Isn’t it grand, the US has managed to slump all the way down into the same category as countries like North Korea. People vanishing into government black holes leaving their loved ones worried if they will ever see them again.

Anonymous Coward says:

Re: Re: Re:2 Re:

Lots of possibilities. Co-conspirators; Defcon was crazily crowded; He wasn’t staying under his own name; They wanted a controlled location for the arrest; They lost track of him in the crowds and decided to just pick him up where they knew they could find him.

Take your pick from those options and others.

Anonymous Coward says:

“knowingly disseminated by electronic means an advertisement of any electronic, mechanical, or other device, knowing and having reason to know that the design of such device renders it primarily useful for the purpose of the surreptitious interception of electronic communications, knowing the content of the advertisement and having reason to know that such advertisement will be transported in interstate and foreign commerce.”

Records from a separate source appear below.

Lemma iappend_ok s w E k d c l Q :
  files s w E -> E !! k = Some (d, c) -> Forall is_byte l ->
  Z.of_nat (length (c ++ l)) <= MAXFILE * BSIZE ->
  nmeta + usage E + cost (blocks_for (Z.of_nat (length (c ++ l)))) - cost (blocks_for (Z.of_nat (length c))) <= FSSIZE ->
  (forall s' w' d', files s' w' (<[k := (d', c ++ l)]> E) -> d_type d' = d_type d -> d_nlink d' = d_nlink d -> Q tt s') ->
  wp (iappend (1 + Z.of_nat k) l (Z.of_nat (length l))) s Q.
Proof.
  intros HF Ek Hl Hmax Hroom HQ. destruct (fl_inode _ _ _ HF k d c Ek) as [Hdk Hfk].
  destruct (fl_free _ _ _ HF) as [Hfi Hni]. pose proof (lookup_lt_Some _ _ _ Ek) as Hlt.
  pose proof (fk_size _ _ _ Hfk) as Hsz. pose proof (io_size _ _ _ (fk_inode _ _ _ Hfk)) as Hs0.
  rewrite length_app, Nat2Z.inj_add, <- Hsz in *. rewrite <- (fl_usage _ _ _ HF) in Hroom.
  unfold iappend. apply wp_bind. apply (rinode_ok s w); [apply HF|lia|]. rewrite Hdk.
  rewrite xint_small by (sizes; lia). apply wp_bind.
  apply (iappend_loop_ok s w d l); [apply HF|apply Hfk|apply Hfk|apply Hfk|done|done|lia|].
  intros s1 w1 d1 Ha. rewrite xint_small by (sizes; lia).
  apply (winode_ok s1 w1); [apply Ha|lia|apply (ap_dok _ _ _ _ _ _ _ _ Ha)|].
  intros s2 V2 B2 I2. eapply (HQ s2); [by apply (files_append s w E k d c l s1 w1 d1)| |];
    cbn [d_type d_nlink set_d_size]; rewrite (wr_meta _ _ _ _ _ _ _ (ap_written _ _ _ _ _ _ _ _ Ha)); done.
Qed.

(** A new inode. *)
Definition fresh_dinode (type : Z) : dinode := Dinode type 0 0 1 0 (replicate 13 0).

Lemma get_addr_zero type k : get_addr k (fresh_dinode type) = 0.
Proof.
  unfold get_addr. destruct (d_addrs (fresh_dinode type) !! Z.to_nat k) as [x|] eqn:E; [|done].
  by apply lookup_replicate in E as [-> _].
Qed.

Lemma baddr_zero w type k : baddr w (fresh_dinode type) k = 0.
Proof. unfold baddr. rewrite !get_addr_zero. by destruct (k <? NDIRECT). Qed.

Lemma fresh_ok w type : 0 <= type < 2 ^ 15 -> file_ok w (fresh_dinode type) [].
Proof.
  intros Ht. split.
  - split; try (simpl; lia). by apply Forall_replicate.
  - split; cbn [d_size fresh_dinode]; try done; intros; rewrite ?baddr_zero in *; done || unfold BSIZE in *; lia.
  - change (blocks_for (d_size (fresh_dinode type))) with 0. split; [|split; [done|split_and!; try done]].
    + intros k Hk. rewrite baddr_zero. lia.
    + intros k Hk. by rewrite baddr_zero.
  - done.
  - intros i Hi. rewrite fbyte_block, baddr_zero. unfold byte_at. by rewrite lookup_nil.
Qed.

Lemma ialloc_files_ok s w E type Q :
  files s w E -> 2 + Z.of_nat (length E) <= NINODES -> 0 <= type < 2 ^ 15 ->
  (forall s' w', files s' w' (E ++ [(fresh_dinode type, [])]) -> Q (1 + Z.of_nat (length E)) s') ->
  wp (ialloc type) s Q.
Proof.
  intros [F1 [F2 F2'] F3 F4 F5 F6] Hn Ht HQ. unfold ialloc. apply wp_bind, wp_gets, wp_bind, wp_modify. rewrite F2.
  set (i := 1 + Z.of_nat (length E)) in *. unfold NINODES in *. rewrite u32_small by lia.
  rewrite !xshort_small, xint_small by lia. unfold s16. rewrite !Z.mod_small by lia.
  destruct (Z.ltb_spec type (2 ^ 15)); [|lia]. change (1 <? 2 ^ 15) with true. cbv iota.
  fold (fresh_dinode type). set (s0 := set_m_freeinode (i + 1) s).
  assert (V0 : view s0 w) by (destruct F1; by split).
  apply wp_bind. apply (winode_ok s0 w); [done|unfold NINODES; lia|done|]. intros s' V B I. apply wp_ret.
  pose proof (fresh_ok w type Ht) as Hfr.
  assert (Hv : forall d c, file_ok w d c -> file_ok (inode_view sb w i (fresh_dinode type)) d c /\
    forall b, uses (inode_view sb w i (fresh_dinode type)) d b <-> uses w d b)
    by (intros; apply inode_view_file; [unfold NINODES; lia|done]).
  assert (Hdv : forall j, 0 <= j < NINODES -> disk_inode sb (inode_view sb w i (fresh_dinode type)) j =
    if decide (j = i) then fresh_dinode type else disk_inode sb w j).
  { intros j Hj. unfold NINODES in *. apply disk_inode_view; [apply sb_ex_ok|apply F1|apply Hfr|lia|lia]. }
  assert (Hno : forall v b, ~ uses v (fresh_dinode type) b).
  { intros v b [Hb [->|(k & _ & <-)]]; [by apply Hb, get_addr_zero|by apply Hb, baddr_zero]. }
  apply (HQ s' (inode_view sb w i (fresh_dinode type))).
  assert (Hin : forall j d c, (E ++ [(fresh_dinode type, [])]) !! j = Some (d, c) ->
    (j < length E)%nat /\ E !! j = Some (d, c) \/ j = length E /\ d = fresh_dinode type /\ c = []).
  { intros j d c Hj. apply lookup_app_Some in Hj as [Hj|[Hj1 Hj2]]; [left; split; [by eapply lookup_lt_Some|done]|].
    apply list_lookup_singleton_Some in Hj2 as [? ?]. simplify_eq. right. split_and!; [lia|done|done]. }
  split; try done.
  - rewrite length_app, I. unfold NINODES, s0. simpl. lia.
  - intros j d c Hj. destruct (Hin j d c Hj) as [[Hlt Ej]|(-> & -> & ->)].
    + rewrite Hdv, decide_False by (unfold NINODES; lia). split; [by eapply F3|]. apply Hv. by eapply F3.
    + rewrite Hdv, decide_True by (done || unfold NINODES; lia). split; [done|by apply Hv].
  - intros j Hj. rewrite I in Hj. simpl in Hj. rewrite Hdv, decide_False by lia. apply F4. unfold NINODES in *. lia.
  - intros j k dj dk cj ck Hj Hk Hne b Hb1 Hb2.
    destruct (Hin j dj cj Hj) as [[Hlt Ej]|(-> & -> & ->)]; [|by apply Hno in Hb1].
    destruct (Hin k dk ck Hk) as [[Hlt' Ek]|(-> & -> & ->)]; [|by apply Hno in Hb2].
    apply (Hv _ _ (proj2 (F3 j dj cj Ej))) in Hb1. apply (Hv _ _ (proj2 (F3 k dk ck Ek))) in Hb2.
    by apply (F5 j k dj dk cj ck Ej Ek Hne b).
  - rewrite usage_app, B. cbn [usage length]. change (cost (blocks_for (Z.of_nat 0))) with 0. change (m_freeblock s0) with (m_freeblock s). lia.
Qed.

(** Cutting a file's last block full: nothing moves. *)
Lemma appended_zeros s w d c p :
  view s w -> file_ok w d c -> d_size d + Z.of_nat p <= MAXFILE * BSIZE ->
  blocks_for (d_size d + Z.of_nat p) = blocks_for (d_size d) ->
  appended s w d (replicate p 0) (length (replicate p 0)) s w d.
Proof.
  intros H Hf Hmax Hb. pose proof (fk_size _ _ _ Hf) as Hs. rewrite length_replicate. split; try done.
  - rewrite take_ge by (by rewrite length_replicate). split; rewrite ?length_replicate; try done.
    + apply Hf.
    + by eapply view_bitmap.
    + intros i Hi. case_decide; [|done]. rewrite (fk_bytes _ _ _ Hf) by done. unfold byte_at.
      rewrite lookup_ge_None_2 by lia. by rewrite lookup_replicate_2 by lia.
    + intros k Hk Hlt. apply (fk_holds _ _ _ Hf); [sizes; lia|]. rewrite <- Hb.
      unfold blocks_for, BSIZE in *. Z.div_mod_to_equations; lia.
    + by destruct d.
  - apply Hf.
  - rewrite Hb. apply Hf.
  - rewrite Hb. lia.
Qed.

Lemma round_root_ok s w E d c Q :
  files s w E -> E !! 0%nat = Some (d, c) -> d_size d mod BSIZE <> 0 -> d_size d <= MAXFILE * BSIZE ->
  (forall s' w' d' p, files s' w' (<[0%nat := (d', c ++ replicate p 0)]> E) -> d_type d' = d_type d ->
     d_nlink d' = d_nlink d -> d_size d' = (d_size d / BSIZE + 1) * BSIZE -> Q tt s') ->
  wp (round_root 1) s Q.
Proof.
  intros HF E0 Hmod Hmax HQ. destruct (fl_inode _ _ _ HF 0%nat d c E0) as [Hd Hf].
  change (1 + Z.of_nat 0) with 1 in Hd. pose proof (io_size _ _ _ (fk_inode _ _ _ Hf)) as Hs.
  assert (Hr : d_size d < (d_size d / BSIZE + 1) * BSIZE <= MAXFILE * BSIZE).
  { sizes. Z.div_mod_to_equations; lia. }
  set (p := Z.to_nat ((d_size d / BSIZE + 1) * BSIZE - d_size d)).
  assert (Ep : (d_size d / BSIZE + 1) * BSIZE = d_size d + Z.of_nat p) by lia.
  unfold round_root. apply wp_bind. apply (rinode_ok s w); [apply HF|done|]. rewrite Hd.
  rewrite (xint_small (d_size d)) by (sizes; lia). rewrite u32_small, xint_small, Ep by (sizes; lia).
  apply (winode_ok s w); [apply HF|done|apply (fk_dok _ _ _ Hf)|]. intros s' V B I.
  assert (Ha : appended s w d (replicate p 0) (length (replicate p 0)) s w d).
  { apply (appended_zeros s w d c); [apply HF|done|lia|]. rewrite <- Ep.
    unfold blocks_for, BSIZE in *. Z.div_mod_to_equations; lia. }
  rewrite <- (length_replicate p 0) in V, Ep.
  set (d2 := set_d_size (d_size d + Z.of_nat (length (replicate p 0))) d) in *.
  apply (HQ s' (inode_view sb w 1 d2) d2 p); [|done|done|by rewrite Ep].
  apply (files_append s w E 0 d c (replicate p 0) s w d s'); try done. rewrite <- Ep. lia.
Qed.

Wait…. didn’t they FBI buy things from companies that do just that? Like say that exploit they bought to open the iPhone? Do they arrest everyone related to these companies any time they set foot in the US?

Anonymous Coward says:

On a separate note, in what hopefully is just a coincidence, the Bitcoin addresses that were connected to WannaCry (where they asked victims to send Bitcoins to decrypt their computers) were drained of all their money this morning…

The headline there says "hackers withdraw £108,000 of bitcoin ransom". Ars has a story "WannaCry operator empties Bitcoin wallets". But where’s the evidence for either claim? We saw money move, but it could have been the FBI that moved it; or someone who’s not a hacker and not the operator but managed to get the private key (maybe they purchased some malware or hired a hacker, or just broke into a house and found it?).

It’s also possible that it really was the operator who withdrew the money, and that’s how they got caught. Mike, why do you hope it’s a coincidence?

Anonymous Coward says:

"Machin Shin" and the AC mentioning "Area 51" couldn't wait a couple hours for routine info to get out,

simply jumped to conclusions that this person had been officially disappeared.

Yet I bet they label others “conspiracy kooks” for putting factual 2 and 2 together to get 4.

My reading of first version found The Masnick simply stating facts with only a hint of alarm. Yet at present it’s firmed up on “anti-conspiracy” schtick: “Conspiracy? Just because wrote and sold malware? How could they possibly have common purpose?”

MyNameHere (profile) says:

Alphabay

I think the under story on this one is that Alphabay was recently busted. The timing of this indictment seems to be pretty much in line with information that may have been gleaned from that site’s transactions and postings.

As for the legality, I am pressed to find a solid legal use for malware that involved selling it on for profit. Like many criminal conspiracy cases, this one will get down to intent. If the “other guy” wasn’t capable of writing the trojan himself, then the conspiracy is clear. Even a “writing for hire” situation is unlikely to excuse actively writing malware.

It’s not a pretty case, no matter how you look at it!